Apabila melihat sekilas keadaan petani di negara tetangga,
di mana petaninya sangat dihargai di negara tersebut. Misalnya saja Negara
Vietnam dan Thailand, petani di Vietnam mendapatkan ganti rugi jika hasil panen
berkurang. Mereka tidak perlu khawatir soal kerugian dari panen yang rendah
karena bencana alam seperti kekeringan, banjir dan angin topan.
Pada 10 November 2010, Swiss Re mengumumkan perkenalan
program asuransi berbasis indeks, yang pertama di Asia Tenggara, yang dikembangkan
bersama Vietnam Agribank Insurance Joint Stock Company (ABIC) untuk menutupi
pinjaman kepada petani padi di 10 provinsi di Vietnam, dengan kemampuan
memperpanjang skema untuk seluruh negeri.
Menurut perjanjian itu, ABIC, cabang asuransi Agribank, bank
pertanian dan penyedia utama pinjaman pertanian di Vietnam, akan menjamin
nasabah petani padi AgriBank terhadap ketidakmampuan membayar kembali pinjaman
karena panen yang rendah (http://www.antaranews.com).
Begitupun Thailand, merupakan negara pengekspor beras
terbesar dunia, sudah lama berusaha memimpin upaya peningkatan harga beras.
Pemerintah negara Gajah Putih tersebut membayar beras dari petani dalam negeri
di atas harga pasar. Tujuannya adalah meningkatkan kemakmuran daerah pedesaan.
Bangkok enggan menambah pasokan beras ke pasar dengan menurunkan harga.
Akibatnya, cadangan beras Thailand kini sudah melebihi 16 juta ton.

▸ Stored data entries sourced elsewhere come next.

Lemma hold_settled_one_way_witness :
  "crun_ab" ∈ captures (sysDB servedSystem) ∧ ¬ releaseSeen (history (sysDB servedSystem) "crun_ab") ∧
  history (sysDB servedSystem) "crun_ab" =
    [CreativeRunStatusSucceeded; CreativeRunStatusSettlementPending; CreativeRunStatusProviderSucceeded;
     CreativeRunStatusRunning; CreativeRunStatusQueued].
Proof.
  assert (Hc : "crun_ab" ∈ captures (sysDB servedSystem)) by (vm_compute; constructor).
  split; [exact Hc|]. split; [|vm_compute; reflexivity].
  exact (proj2 (proj1 (proj2 (hold_settled_one_way (H := ascii_case) _ "crun_ab" served_reachable)) Hc)).
Defined.

Lemma concurrent_transitions_legal_witness :
  ∃ run, dbRuns (sysDB servedSystem) !! "crun_ab" = Some run ∧ Status run = CreativeRunStatusSucceeded ∧
    legalLife (history (sysDB servedSystem) "crun_ab").
Proof.
  assert (Hr : ∃ run, dbRuns (sysDB servedSystem) !! "crun_ab" = Some run ∧ Status run = CreativeRunStatusSucceeded).
  { vm_compute. eexists. split; reflexivity. }
  destruct Hr as (run & Hrun & Hst). exists run. split; [exact Hrun|]. split; [exact Hst|].
  exact (proj1 (concurrent_transitions_legal (H := ascii_case) _ "crun_ab" run served_reachable Hrun)).
Defined.

(** A run whose provider succeeded, with one of its two images. *)
Definition deliveredRun : CreativeRun :=
  SetAccountID (Some 11) (SetStatus CreativeRunStatusProviderSucceeded exampleRun).

Definition deliveredDB : creativeDB :=
  mkDB {["crun_ab" := deliveredRun]}
    {[("crun_ab", 0) := SetOutputStatus CreativeRunOutputStatusSucceeded (pendingOutput "crun_ab" 0 1000)]}
    emptyOutbox 5000 [] [] ∅.

Lemma settle_run_outcome_witness :
  ∃ cmd d' final, captureCommand deliveredRun 1 = Ok cmd ∧
    exec exampleOracle deliveredDB (SettleRun exampleService "crun_ab") = (Ok tt, d') ∧
    dbRuns d' = <["crun_ab" := final]> (dbRuns deliveredDB) ∧ captures d' = ["crun_ab"] ∧
    ActualCost final = Some (cActualBaseAmountUSD cmd) ∧ f64_lt f64_zero (cActualBaseAmountUSD cmd) = true.
Proof.
  assert (Hcmd : ∃ cmd, captureCommand deliveredRun (countSucceeded (outputsOf deliveredDB "crun_ab")) = Ok cmd ∧
    captureCommand deliveredRun 1 = Ok cmd ∧ f64_lt f64_zero (cActualBaseAmountUSD cmd) = true).
  { eexists. split; [vm_compute; reflexivity|]. split; vm_compute; reflexivity. }
  destruct Hcmd as (cmd & Hcmd & Hone & Hpos).
  destruct (settle_run_outcome exampleOracle exampleService deliveredDB "crun_ab" deliveredRun cmd)
    as (d' & final & E & R & C & _ & _ & Hcost & _);
    [reflexivity | vm_compute; reflexivity | reflexivity | by left | by exists 11 | exact Hcmd |].
  exists cmd, d', final. split; [exact Hone|]. split; [exact E|]. split; [exact R|]. split; [exact C|].
  split; [exact Hcost | exact Hpos].
Defined.

Lemma fail_run_outcome_witness :
  ∃ d' final, exec exampleOracle createdDB (FailRun exampleService (λ m, m) "crun_ab" " " "boom") = (Ok tt, d') ∧
    dbRuns d' = <["crun_ab" := final]> (dbRuns createdDB) ∧ Status final = CreativeRunStatusFailed ∧
    ErrorCode final = Some "PROVIDER_FAILED"%string ∧ releases d' = ["crun_ab"].
Proof.
  destruct (fail_run_outcome exampleOracle exampleService (λ m, m) createdDB "crun_ab" newRun " " "boom")
    as (d' & final & E & R & Hst & Hc & _ & _ & _ & Hrel & _);
    [reflexivity | vm_compute; reflexivity | reflexivity | by vm_compute | reflexivity | by left |].
  exists d', final. split; [exact E|]. split; [exact R|]. split; [exact Hst|]. split; [exact Hc|]. exact Hrel.
Defined.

(http://realtime.wsj.com).
Pemerintah Indonesia seharus dan sepantasnya mencontek
tindakan dan gebrakan pemerintah negara-negara tetangga tersebut. Pasalnya,
petani di Vietnam dan Thailand merupakan contoh petani yang makmur dan
sejahtera. Mereka juga bangga menjadi seorang petani, karena mendapatkan
perhatian yang lebih dan sangat dihargai oleh pemerintahnya.
Sedangkan di Indonesia, pekerjaan menjadi petani merupakan
pekerjaan yang rendah atau pekerjaan masyarakat kelas menengah ke bawah.

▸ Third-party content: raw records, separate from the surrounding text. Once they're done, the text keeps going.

(* ===== verification/GoHeap.v ===== *)
(** * container/heap

    The functions of Go's [container/heap] on a slice (a list), for the [Less]
    of an element type, and their correctness: a heap keeps its order property
    and its elements, and its first element is least. *)

From S2P Require Import Prelude.
#[local] Open Scope nat_scope.

Section heap.
Context {A : Type} (less : A → A → bool).

(** [h.Less(i, j)] and [h.Swap(i, j)]. *)
Definition Less (h : list A) (i j : nat) : bool :=
  match h !! i, h !! j with Some a, Some b => less a b | _, _ => false end.

Definition Swap (h : list A) (i j : nat) : list A :=
  match h !! i, h !! j with Some a, Some b => <[j := a]> (<[i := b]> h) | _, _ => h end.

Definition parent (j : nat) : nat := (j - 1) / 2.

(** [up]; the fuel bounds the depth ([length h] is enough). *)
Fixpoint up (fuel : nat) (h : list A) (j : nat) : list A :=
  match fuel with
  | O => h
  | S fuel => let i := parent j in
              if (i =? j) || negb (Less h j i) then h else up fuel (Swap h i j) i
  end.

(** [down]: the slice, and whether the element moved. *)
Fixpoint down (fuel : nat) (h : list A) (i n : nat) : list A * bool :=
  match fuel with
  | O => (h, false)
  | S fuel =>
      let j1 := 2 * i + 1 in
      if n <=? j1 then (h, false) else
      let j2 := j1 + 1 in
      let j := if (j2 <? n) && Less h j2 j1 then j2 else j1 in
      if negb (Less h j i) then (h, false) else (fst (down fuel (Swap h i j) j n), true)
  end.

Definition Push (h : list A) (x : A) : list A := up (length h + 1) (h ++ [x]) (length h).

Definition Fix (h : list A) (i : nat) : list A :=
  let '(h', moved) := down (length h) h i (length h) in
  if moved then h' else up (length h') h' i.

(** ** Elements *)

Lemma Swap_perm h i j : Swap h i j ≡ₚ h.
Proof.
  unfold Swap. destruct (h !! i) as [a|] eqn:Ei; [|done]. destruct (h !! j) as [b|] eqn:Ej; [|done].
  by apply Permutation_insert_swap.
Qed.

Lemma Swap_length h i j : length (Swap h i j) = length h.
Proof. by rewrite Swap_perm. Qed.

Lemma up_perm fuel h j : up fuel h j ≡ₚ h.
Proof.
  revert h j. induction fuel as [|fuel IH]; intros h j; cbn [up]; [done|].
  destruct (_ || _); [done|]. by rewrite IH, Swap_perm.
Qed.

Lemma down_perm fuel h i n : fst (down fuel h i n) ≡ₚ h.
Proof.
  revert h i. induction fuel as [|fuel IH]; intros h i; cbn [down]; [done|].
  destruct (n <=? _); [done|]. destruct (negb _); [done|]. cbn [fst]. by rewrite IH, Swap_perm.
Qed.

Lemma Push_perm h x : Push h x ≡ₚ x :: h.
Proof. unfold Push. rewrite up_perm. symmetry. apply Permutation_cons_append. Qed.

Lemma Fix_perm h i : Fix h i ≡ₚ h.
Proof.
  unfold Fix. pose proof (down_perm (length h) h i (length h)) as Hd.
  destruct (down _ _ _ _) as [h' moved]. cbn [fst] in Hd. destruct moved; [done|]. by rewrite up_perm.
Qed.

(** ** Order *)

(** [a <= b] is [¬ less b a]; [less] is a strict weak order on the elements
    that satisfy [P]. *)
Context (P : A → Prop) (less_irrefl : ∀ a, less a a = false) (less_asym : ∀ a b, less a b = true → less b a = false)
  (less_trans : ∀ a b c, P a → P b → P c → less a b = false → less b c = false → less a c = false).

Definition le_at (h : list A) (i j : nat) : Prop := Less h j i = false.

Definition isHeap (h : list A) : Prop := ∀ k, 0 < k < length h → le_at h (parent k) k.

Lemma le_at_refl h i : le_at h i i.
Proof. unfold le_at, Less. destruct (h !! i); [apply less_irrefl | done]. Qed.

Lemma le_at_trans h i j k : Forall P h → j < length h → le_at h i j → le_at h j k → le_at h i k.
Proof.
  intros HP [b Hb]%lookup_lt_is_Some. unfold le_at, Less. rewrite Hb.
  destruct (h !! i) as [a|] eqn:Ha, (h !! k) as [c|] eqn:Hc; try done. intros H1 H2.
  apply less_trans with b; try done; by eapply Forall_lookup_1.
Qed.

Lemma less_le_at h i j : Less h i j = true → le_at h i j.
Proof.
  unfold le_at, Less. destruct (h !! i) as [a|], (h !! j) as [b|]; try done.
  apply less_asym.
Qed.

(** The position that a swap moves to [k]. *)
Definition moved (i j k : nat) : nat := if decide (k = i) then j else if decide (k = j) then i else k.

Lemma Swap_lookup h i j k : i < length h → j < length h → Swap h i j !! k = h !! moved i j k.
Proof.
  intros [a Ha]%lookup_lt_is_Some [b Hb]%lookup_lt_is_Some. unfold Swap, moved. rewrite Ha, Hb.
  pose proof (lookup_lt_Some _ _ _ Ha). pose proof (lookup_lt_Some _ _ _ Hb).
  destruct (decide (k = j)) as [->|Hj].
  { rewrite list_lookup_insert_eq by by rewrite length_insert. destruct (decide (j = i)) as [->|]; congruence. }
  rewrite list_lookup_insert_ne by done. destruct (decide (k = i)) as [->|Hi]; [by rewrite list_lookup_insert_eq|].
  by rewrite list_lookup_insert_ne.
Qed.

Lemma le_at_Swap h i j a b :
  i < length h → j < length h → le_at h (moved i j a) (moved i j b) → le_at (Swap h i j) a b.
Proof. intros Hi Hj. unfold le_at, Less. by rewrite !Swap_lookup. Qed.

Lemma parent_spec k i : 0 < k → (parent k = i ↔ k = 2 * i + 1 ∨ k = 2 * i + 2).
Proof.
  intros Hk. unfold parent. pose proof (Nat.div_mod_eq (k - 1) 2). pose proof (Nat.mod_upper_bound (k - 1) 2). lia.
Qed.

Lemma parent_lt k : 0 < k → parent k < k.
Proof. intros Hk. pose proof (proj1 (parent_spec k (parent k) Hk) eq_refl). lia. Qed.

(** *** Sifting up *)

(** A heap except for the element at [j], which may be less than its parent. *)
Definition upHeap (h : list A) (j : nat) : Prop :=
  (∀ k, 0 < k < length h → k ≠ j → le_at h (parent k) k) ∧
  (∀ k, 0 < k < length h → 0 < j → parent k = j → le_at h (parent j) k).

Lemma up_heap fuel h j : Forall P h → j < fuel → j < length h → upHeap h j → isHeap (up fuel h j).
Proof.
  revert h j. induction fuel as [|fuel IH]; intros h j HP Hf Hj [H1 H2]; [lia|]. cbn [up].
  destruct (decide (j = 0)) as [->|Hj0].
  { cbn. intros k Hk. apply H1; lia. }
  pose proof (parent_lt j). replace (parent j =? j) with false by (symmetry; apply Nat.eqb_neq; lia). cbn [orb].
  destruct (Less h j (parent j)) eqn:El; cbn [negb].
  2: { intros k Hk. destruct (decide (k = j)) as [->|Hne]; [exact El | by apply H1]. }
  set (i := parent j) in *. assert (Hi : i < length h) by lia.
  apply IH; [by rewrite Swap_perm | lia | by rewrite Swap_length |].
  assert (Hij : le_at h j i) by by apply less_le_at.
  split; intros k Hk; rewrite Swap_length in Hk.
  - intros Hki. apply le_at_Swap; [done..|]. unfold moved.
    destruct (decide (k = i)); [done|]. destruct (decide (k = j)) as [->|Hkj].
    { fold i. destruct (decide (i = i)); [done|lia]. }
    destruct (decide (parent k = i)) as [Ep|Hpi].
    { apply le_at_trans with i; [done..|]. rewrite <- Ep. by apply H1. }
    destruct (decide (parent k = j)) as [Ep|Hpj]; [apply H2; lia | by apply H1].
  - intros Hi0 Hpk. pose proof (parent_lt i Hi0). apply le_at_Swap; [done..|]. unfold moved.
    destruct (decide (parent i = i)); [lia|]. destruct (decide (parent i = j)); [lia|].
    assert (Hgi : le_at h (parent i) i) by (apply H1; lia).
    destruct (decide (k = i)); [pose proof (parent_lt k); lia|]. destruct (decide (k = j)) as [->|Hkj]; [done|].
    apply le_at_trans with i; [done..|]. rewrite <- Hpk. by apply H1.
Qed.

(** *** Sifting down *)

Definition downHeap (h : list A) (i : nat) : Prop :=
  (∀ k, 0 < k < length h → parent k ≠ i → le_at h (parent k) k) ∧
  (∀ k, 0 < k < length h → 0 < i → parent k = i → le_at h (parent i) k).

Lemma down_heap fuel h i :
  Forall P h → length h <= i + fuel → i < length h → downHeap h i → isHeap (fst (down fuel h i (length h))).
Proof.
  revert h i. induction fuel as [|fuel IH]; intros h i HP Hf Hi [H1 H2]; [lia|]. cbn [down].
  destruct (length h <=? 2 * i + 1) eqn:En.
  { apply Nat.leb_le in En. cbn [fst]. intros k Hk. apply H1; [done|]. intros Hp. apply parent_spec in Hp; lia. }
  apply Nat.leb_gt in En. set (j1 := 2 * i + 1) in *.
  set (j := if (j1 + 1 <? length h) && Less h (j1 + 1) j1 then j1 + 1 else j1).
  assert (Hj : j < length h ∧ (j = 2 * i + 1 ∨ j = 2 * i + 2) ∧
               ∀ k, 0 < k < length h → parent k = i → le_at h j k).
  { unfold j. destruct ((j1 + 1 <? length h) && Less h (j1 + 1) j1) eqn:Ej.
    - apply andb_true_iff in Ej as [E1%Nat.ltb_lt E2]. split; [lia|]. split; [lia|].
      intros k Hk Hp. apply parent_spec in Hp; [|lia]. destruct Hp as [-> | ->]; [by apply less_le_at|].
      replace (2 * i + 2) with (j1 + 1) by lia. apply le_at_refl.
    - split; [lia|]. split; [lia|]. intros k Hk Hp. apply parent_spec in Hp; [|lia]. destruct Hp as [-> | ->]; [apply le_at_refl|].
      apply andb_false_iff in Ej as [E1%Nat.ltb_ge|E2]; [lia|]. unfold le_at. by replace (2 * i + 2) with (j1 + 1) by lia. }
  destruct Hj as (Hjn & Hji & Hmin).
  destruct (Less h j i) eqn:El; cbn [negb fst].
  2: { intros k Hk. destruct (decide (parent k = i)) as [Hp|Hp]; [|by apply H1]. rewrite Hp.
       apply le_at_trans with j; [done | done | exact El | by apply Hmin]. }
  assert (Hpj : parent j = i) by (apply parent_spec; lia).
  assert (Hle : le_at h j i) by by apply less_le_at.
  rewrite <- (Swap_length h i j). apply IH; rewrite ?Swap_length; [by rewrite Swap_perm | lia | done |].
  split; intros k; rewrite Swap_length; intros Hk Hp.
  - apply le_at_Swap; [done..|]. unfold moved.
    destruct (decide (k = i)) as [->|Hki].
    { pose proof (parent_lt i). destruct (decide (parent i = i)); [lia|]. destruct (decide (parent i = j)); [lia|].
      apply H2; lia. }
    destruct (decide (k = j)) as [->|Hkj].
    { rewrite Hpj. destruct (decide (i = i)); done. }
    destruct (decide (parent k = i)) as [Hpi|Hpi]; [by apply Hmin|].
    destruct (decide (parent k = j)); [done|]. by apply H1.
  - intros Hpk. apply le_at_Swap; [done..|]. unfold moved. rewrite Hpj.
    destruct (decide (i = i)); [|done]. destruct (decide (k = i)) as [->|Hki].
    { pose proof (parent_lt i). lia. }
    destruct (decide (k = j)) as [->|Hkj]; [pose proof (parent_lt j); lia|]. rewrite <- Hpk. apply H1; [done|lia].
Qed.

(** ** The operations *)

Lemma isHeap_root h i a b : Forall P h → isHeap h → h !! 0 = Some a → h !! i = Some b → less b a = false.
Proof.
  intros HP Hh Ha. revert b. induction (lt_wf i) as [i _ IH]. intros b Hb.
  destruct (decide (i = 0)) as [->|Hi]; [rewrite Ha in Hb; injection Hb as <-; apply less_irrefl|].
  pose proof (lookup_lt_Some _ _ _ Hb). pose proof (parent_lt i).
  destruct (lookup_lt_is_Some_2 h (parent i)) as [p Hp]; [lia|].
  specialize (Hh i ltac:(lia)). unfold le_at, Less in Hh. rewrite Hb, Hp in Hh.
  apply less_trans with p; [by eapply Forall_lookup_1..|done|]. apply IH with (parent i); [lia | done].
Qed.

Lemma Push_heap h x : Forall P (x :: h) → isHeap h → isHeap (Push h x).
Proof.
  intros HP Hh. unfold Push. apply up_heap; [by rewrite <- Permutation_cons_append | lia | rewrite length_app; cbn; lia |].
  split; intros k Hk; rewrite length_app in Hk; cbn in Hk.
  - intros Hne. pose proof (parent_lt k). specialize (Hh k ltac:(lia)). unfold le_at, Less in *.
    by rewrite !lookup_app_l by lia.
  - intros _ Hp. pose proof (parent_lt k). lia.
Qed.

(** Replacing the root and calling [Fix(h, 0)]. *)
Lemma Fix_heap h x : P x → Forall P h → isHeap h → 0 < length h → isHeap (Fix (<[0 := x]> h) 0).
Proof.
  intros Hx HP Hh Hl. unfold Fix. set (h1 := <[0 := x]> h).
  assert (HP1 : Forall P h1) by by apply Forall_insert.
  assert (Hl1 : length h1 = length h) by apply length_insert.
  assert (Hd : isHeap (fst (down (length h1) h1 0 (length h1)))).
  { apply down_heap; [done | lia..|]. split; [|lia].
    intros k Hk Hp. pose proof (parent_lt k). unfold h1, le_at, Less.
    rewrite !list_lookup_insert_ne by lia. apply Hh. lia. }
  pose proof (down_perm (length h1) h1 0 (length h1)) as Hd2.
  destruct (down _ _ _ _) as [h2 []]; [done|]. cbn [fst] in Hd, Hd2.
  assert (Hl2 : 0 < length h2) by (rewrite (Permutation_length Hd2); lia).
  apply up_heap; [by rewrite Hd2 | done..|]. split; [|lia]. intros k Hk _. by apply Hd.
Qed.

End heap.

Padahal, dari pekerjaan petani ini mampu memberi makan dan menghidupkan lebih
dari 230 juta penduduk Indonesia. Vietnam dengan wilayah yang kecil, yaitu
hanya 329.560 km² dan Thailand dengan luas wilayah hanya 514.000 km² mampu
menjadi negara importir beras dunia, sedangkan Indonesia dengan wilayah daratan
Indonesia mencapai 1.922.570 km².
Jangankan menjadi negara eksportir, memenuhi kebutuhan dalam
negeri saja harus mengimpor dari negara lain, dan menjadi negara importir
terbesar didunia. (www.edukasi,kompasiana.com).

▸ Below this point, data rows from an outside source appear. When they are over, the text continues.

Lemma selectTopK_submseteq l k :
  selectTopKAdvancedSchedulerCandidates l k ⊆+ l ∧
  length (selectTopKAdvancedSchedulerCandidates l k) = Nat.min (Z.to_nat (Z.max 1 k)) (length l).
Proof.
  unfold selectTopKAdvancedSchedulerCandidates. destruct (bool_decide _) eqn:E; zbool; [subst l; split; [done|cbn; lia]|].
  set (topK := if k <=? 0 then 1 else k). assert (Z.max 1 k = topK ∧ 0 < topK) as [-> Hk] by (unfold topK; case_match; zbool; lia).
  destruct (Z.of_nat (length l) <=? topK) eqn:E'; zbool; rewrite sortAdvancedSchedulerCandidates_perm; [split; [done|lia]|].
  enough (∀ best, (length best <= Z.to_nat topK)%nat →
            fold_left (offer topK) l best ⊆+ best ++ l ∧
            length (fold_left (offer topK) l best) = Nat.min (Z.to_nat topK) (length best + length l)) as H by (apply (H []); cbn; lia).
  clear E E'. induction l as [|x l IH]; intros best Hb; cbn [fold_left]; [rewrite app_nil_r; split; [done|cbn; lia]|].
  destruct (offer_perm topK best x Hk) as (rest & Hp & Hl). destruct (IH (offer topK best x) ltac:(lia)) as [IH1 IH2]. split.
  - transitivity ((offer topK best x ++ rest) ++ l).
    + etransitivity; [apply IH1|]. apply submseteq_app; [by apply submseteq_inserts_r | done].
    + rewrite Hp. cbn. by rewrite Permutation_middle.
  - rewrite IH2, Hl. cbn [length]. lia.
Qed.
(* ===== verification/RedeemCode.v ===== *)
(** * Redeem codes

    [service/redeem_code.go]: the status of a code and its remaining uses.  A
    nil code is not modelled: every method is called on a row that was read.
    [now] is the clock reading of [IsNaturallyExpired]. *)

From S2P Require Import Prelude GoRuntime Domain AppErrors.
#[local] Open Scope Z_scope.

Definition StatusUnused : string := "unused".
Definition StatusUsed : string := "used".
Definition StatusDisabled : string := "disabled".

Definition RedeemTypeBalance : string := "balance".
Definition RedeemTypeConcurrency : string := "concurrency".
Definition RedeemTypeSubscription : string := "subscription".
Definition RedeemTypeInvitation : string := "invitation".

Record RedeemCode := mkCode {
  ID : Z;
  Code : string;
  Type_ : string;
  Value : float64;
  Status : string;
  MaxUses : Z;
  UsedCount : Z;
  ExpiresAt : option Time;
  UsedBy : option Z;
  UsedAt : option Time;
  PlanID : option Z;
}.

Definition setPersisted (v : string) (r : RedeemCode) : RedeemCode :=
  mkCode (ID r) (Code r) (Type_ r) (Value r) v (MaxUses r) (UsedCount r) (ExpiresAt r) (UsedBy r) (UsedAt r) (PlanID r).

Definition setID (v : Z) (r : RedeemCode) : RedeemCode :=
  mkCode v (Code r) (Type_ r) (Value r) (Status r) (MaxUses r) (UsedCount r) (ExpiresAt r) (UsedBy r) (UsedAt r) (PlanID r).
Definition setCode (v : string) (r : RedeemCode) : RedeemCode :=
  mkCode (ID r) v (Type_ r) (Value r) (Status r) (MaxUses r) (UsedCount r) (ExpiresAt r) (UsedBy r) (UsedAt r) (PlanID r).

Definition maxUsesOrDefault (r : RedeemCode) : Z := if MaxUses r <? 0 then 1 else MaxUses r.
Definition HasUnlimitedUses (r : RedeemCode) : bool := maxUsesOrDefault r =? 0.
Definition HasBeenUsed (r : RedeemCode) : bool := 0 <? UsedCount r.
Definition HasRemainingUses (r : RedeemCode) : bool :=
  if HasUnlimitedUses r then true else UsedCount r <? maxUsesOrDefault r.
Definition IsExhausted (r : RedeemCode) : bool := negb (HasUnlimitedUses r) && negb (HasRemainingUses r).

Definition IsNaturallyExpired (r : RedeemCode) (now : Time) : bool :=
  match ExpiresAt r with Some e => negb (Before now e) | None => false end.
Definition IsExpired (r : RedeemCode) (now : Time) : bool := eqs (Status r) StatusExpired || IsNaturallyExpired r now.

Definition PersistedStatus (r : RedeemCode) : string :=
  if eqs (Status r) StatusDisabled then StatusDisabled
  else if eqs (Status r) StatusExpired then StatusExpired
  else if IsExhausted r then StatusUsed
  else if HasBeenUsed r then StatusActive
  else StatusUnused.

Definition EffectiveStatus (r : RedeemCode) (now : Time) : string :=
  if eqs (Status r) StatusDisabled then StatusDisabled
  else if IsExpired r now then StatusExpired
  else PersistedStatus r.

Definition IsUsed (r : RedeemCode) (now : Time) : bool := eqs (EffectiveStatus r now) StatusUsed.
Definition CanUse (r : RedeemCode) (now : Time) : bool :=
  eqs (EffectiveStatus r now) StatusUnused || eqs (EffectiveStatus r now) StatusActive.
Definition CanDelete (r : RedeemCode) : bool := UsedCount r =? 0.

Definition ErrRedeemCodeNotFound := AppErrors.NotFound "REDEEM_CODE_NOT_FOUND" "redeem code not found".
Definition ErrRedeemCodeExists := Conflict "REDEEM_CODE_EXISTS" "redeem code already exists".
Definition ErrRedeemCodeExpired := BadRequest "REDEEM_CODE_EXPIRED" "redeem code has expired".
Definition ErrRedeemCodeMaxUsed := Conflict "REDEEM_CODE_MAX_USED" "redeem code has reached maximum uses".
Definition ErrRedeemCodeAlreadyUsed := Conflict "REDEEM_CODE_ALREADY_USED" "you have already used this redeem code".
Definition ErrRedeemRateLimited := TooManyRequests "REDEEM_RATE_LIMITED" "too many failed attempts, please try again later".
Definition ErrRedeemCodeLocked := Conflict "REDEEM_CODE_LOCKED" "redeem code is being processed, please try again".

(** The fields that [CreateCode] fills in before the row is written. *)
Definition normalizeNewCode (r : RedeemCode) : RedeemCode :=
  let r := mkCode (ID r) (Code r) (if eqs (Type_ r) "" then RedeemTypeBalance else Type_ r) (Value r)
             (if eqs (Status r) "" then StatusUnused else Status r)
             (if eqs (if eqs (Type_ r) "" then RedeemTypeBalance else Type_ r) RedeemTypeInvitation then 1
              else if MaxUses r <=? 0 then 1 else MaxUses r)
             (if UsedCount r <? 0 then 0 else UsedCount r) (ExpiresAt r) (UsedBy r) (UsedAt r) (PlanID r) in
  setPersisted (PersistedStatus r) r.

(** The row after one more use by [userID]. *)
Definition useCode (userID : Z) (usageTime : Time) (r : RedeemCode) : RedeemCode :=
  let r := mkCode (ID r) (Code r) (Type_ r) (Value r) (Status r) (MaxUses r) (wrap64 (UsedCount r + 1)) (ExpiresAt r)
             (Some userID) (Some usageTime) (PlanID r) in
  setPersisted (PersistedStatus r) r.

Ironis memang, sebagai wilayah tersubur di dunia, tidak
sewajarnya apabila kita mengimpor beras. Jika paradigma ini terus dipupuk dan
subur dikalangan petani Indonesia, maka akan terjadi kehilangan petani di
negeri ini, dan bisa saja kita mengimpor 10%, 20%, 50% bahkan 100% kebutuhan
pangan dalam negeri karena tiadanya penduduk dari negara berlambang garuda ini
yang menjadi petani. Tidak ada yang tidak mungkin, jika tidak dibenahi dengan
cepat, ketakutan itu akan datang sejalan dengan waktu.
Semoga pemerintah memahami semua jeritan hati petani yang
terwakili lewat goresan hitam di atas putih ini. Tulisan ini pun sengaja
ditulis oleh seorang anak petani. Petani tidak meminta banyak hal, mereka hanya
ingin diperhatikan sebagai bagian dari bangsa ini, kerja kerasnya harus
dihargai dengan memberikan kesejahteraan untuk mereka.